Литературоведы утверждают, что значительное влияние на древнерусского автора оказали муромские легенды о местных князьях и новых чудотворцах. Так или иначе, но его труд местами весьма напоминает сказку. Чего стоит одна только завязка “Повести” - злой крылатый змей стал прилетать к жене князя Павла.

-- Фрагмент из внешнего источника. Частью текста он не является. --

(** * pdrive-clean: finding and removing "edit conflict" files

    A shallow embedding of [clean.py].  The script walks a directory tree,
    keeps the non-directory entries whose file name contains an edit-conflict
    marker, reports them with their combined size, asks for confirmation on
    standard input and unlinks them one by one.

    Layout of the development:
    - Python strings as lists of code points, and the fragment of [re] that
      the compiled pattern uses (language semantics, derivatives, [search]);
    - the file system as a tree with symbolic links and permissions: path
      resolution, [Path.exists], [Path.is_dir], [Path.stat], [os.walk] and
      [os.remove];
    - the console: which messages [rich.print] writes and on which it raises;
    - [find_files], [remove_files] and the [__main__] block over a world made
      of the file system, standard input and an event trace;
    - the size formatting of the summary line;
    - the properties. *)

From Stdlib Require Import List NArith ZArith Bool Ascii String Lia.
From Stdlib Require Import DecimalString.
Import ListNotations.

Set Warnings "-register-all".

(** ** Python strings *)

(** A [str] is a sequence of Unicode code points. *)
Definition pystr : Type := list N.

(** An ASCII literal of the source, as a [str]. *)
Definition lit (s : string) : pystr := map N_of_ascii (list_ascii_of_string s).

Definition pystr_eqb (a b : pystr) : bool :=
  if list_eq_dec N.eq_dec a b then true else false.

(** ** The regular expressions of [re] used by the script *)

Section Regex.

(** [\d] on a [str] pattern is [Py_UNICODE_ISDECIMAL]: the ten ASCII digits
    and the decimal digits of the other scripts.  The latter come from the
    interpreter's Unicode tables, which are not part of the script:
    [uni_decimal] stands for that table and is only consulted outside the
    ASCII block. *)
Variable uni_decimal : N -> bool.

Definition isdecimal (c : N) : bool :=
  if (c <? 128)%N then (48 <=? c)%N && (c <=? 57)%N else uni_decimal c.

(** One-character items of a pattern. *)
Inductive charclass : Type :=
| CLit (c : N)      (* a literal character *)
| CDigit            (* \d *)
| CDot.             (* . without DOTALL: anything but a line feed *)

Definition in_class (k : charclass) (c : N) : bool :=
  match k with
  | CLit a => (a =? c)%N
  | CDigit => isdecimal c
  | CDot => negb (c =? 10)%N
  end.

(** [RFail] and [RAlt] do not occur in the script's pattern; they are what
    derivatives of concatenations are made of. *)
Inductive regex : Type :=
| RFail
| REps
| RChr (k : charclass)
| RCat (r s : regex)
| RAlt (r s : regex)
| RStar (r : regex).

(** The language of a pattern. *)
Inductive matches : regex -> pystr -> Prop :=
| M_eps : matches REps []
| M_chr k c : in_class k c = true -> matches (RChr k) [c]
| M_cat r s u v : matches r u -> matches s v -> matches (RCat r s) (u ++ v)
| M_alt_l r s u : matches r u -> matches (RAlt r s) u
| M_alt_r r s u : matches s u -> matches (RAlt r s) u
| M_star_nil r : matches (RStar r) []
| M_star_app r u v :
    matches r u -> matches (RStar r) v -> matches (RStar r) (u ++ v).

Fixpoint nullable (r : regex) : bool :=
  match r with
  | RFail => false
  | REps => true
  | RChr _ => false
  | RCat r s => nullable r && nullable s
  | RAlt r s => nullable r || nullable s
  | RStar _ => true
  end.

Fixpoint der (c : N) (r : regex) : regex :=
  match r with
  | RFail => RFail
  | REps => RFail
  | RChr k => if in_class k c then REps else RFail
  | RCat r s =>
      if nullable r then RAlt (RCat (der c r) s) (der c s)
      else RCat (der c r) s
  | RAlt r s => RAlt (der c r) (der c s)
  | RStar r => RCat (der c r) (RStar r)
  end.

(** [match_here r s]: the pattern matches some prefix of [s]
    (the truth value of [Pattern.match]). *)
Fixpoint match_here (r : regex) (s : pystr) : bool :=
  nullable r ||
  match s with
  | [] => false
  | c :: t => match_here (der c r) t
  end.

(** [search r s]: the pattern matches at some position of [s]
    (the truth value of [Pattern.search], which tries every start). *)
Fixpoint search (r : regex) (s : pystr) : bool :=
  match_here r s ||
  match s with
  | [] => false
  | _ :: t => search r t
  end.

(** Pattern builders. *)
Fixpoint rlit (s : pystr) : regex :=
  match s with
  | [] => REps
  | c :: t => RCat (RChr (CLit c)) (rlit t)
  end.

В житиях и житийных повестях есть немало случаев, когда разнообразная нечисть, что называется, “достаёт” добрых людей, принимая при этом самые разнообразные обличия: то арабов и эфиопов, то купцов и торговцев, то просто “людей неких” - неизвестных, незнакомцев, которые наврут, напакостят, да и были таковы. Однажды, всё в том же лесном и заповедном Муроме, дьявол, решив опорочить и спровадить вон местного епископа, отличавшегося большой праведностью, будто бы повадился шастать в его палаты под видом девицы, да при этом всё время норовил посильнее высунуться из окошек, дабы люди видели. Необычнее, кажется, придумать сложно, так нет же - летает по городу Мурому натуральный Горыныч да ещё, вконец обнаглев, и волшебные загадки загадывает: “Погибну я, дескать, только от Петрова плеча да от Агрикова меча”. В общем, в самую пору бедному князю Петру вызывать на подмогу былинного богатыря Илью (Муромца!) со всей его богатырской командой и отправляться, как герою волшебной сказки, искать загадочный меч-кладенец - то ли Агриков, то ли Агриканов.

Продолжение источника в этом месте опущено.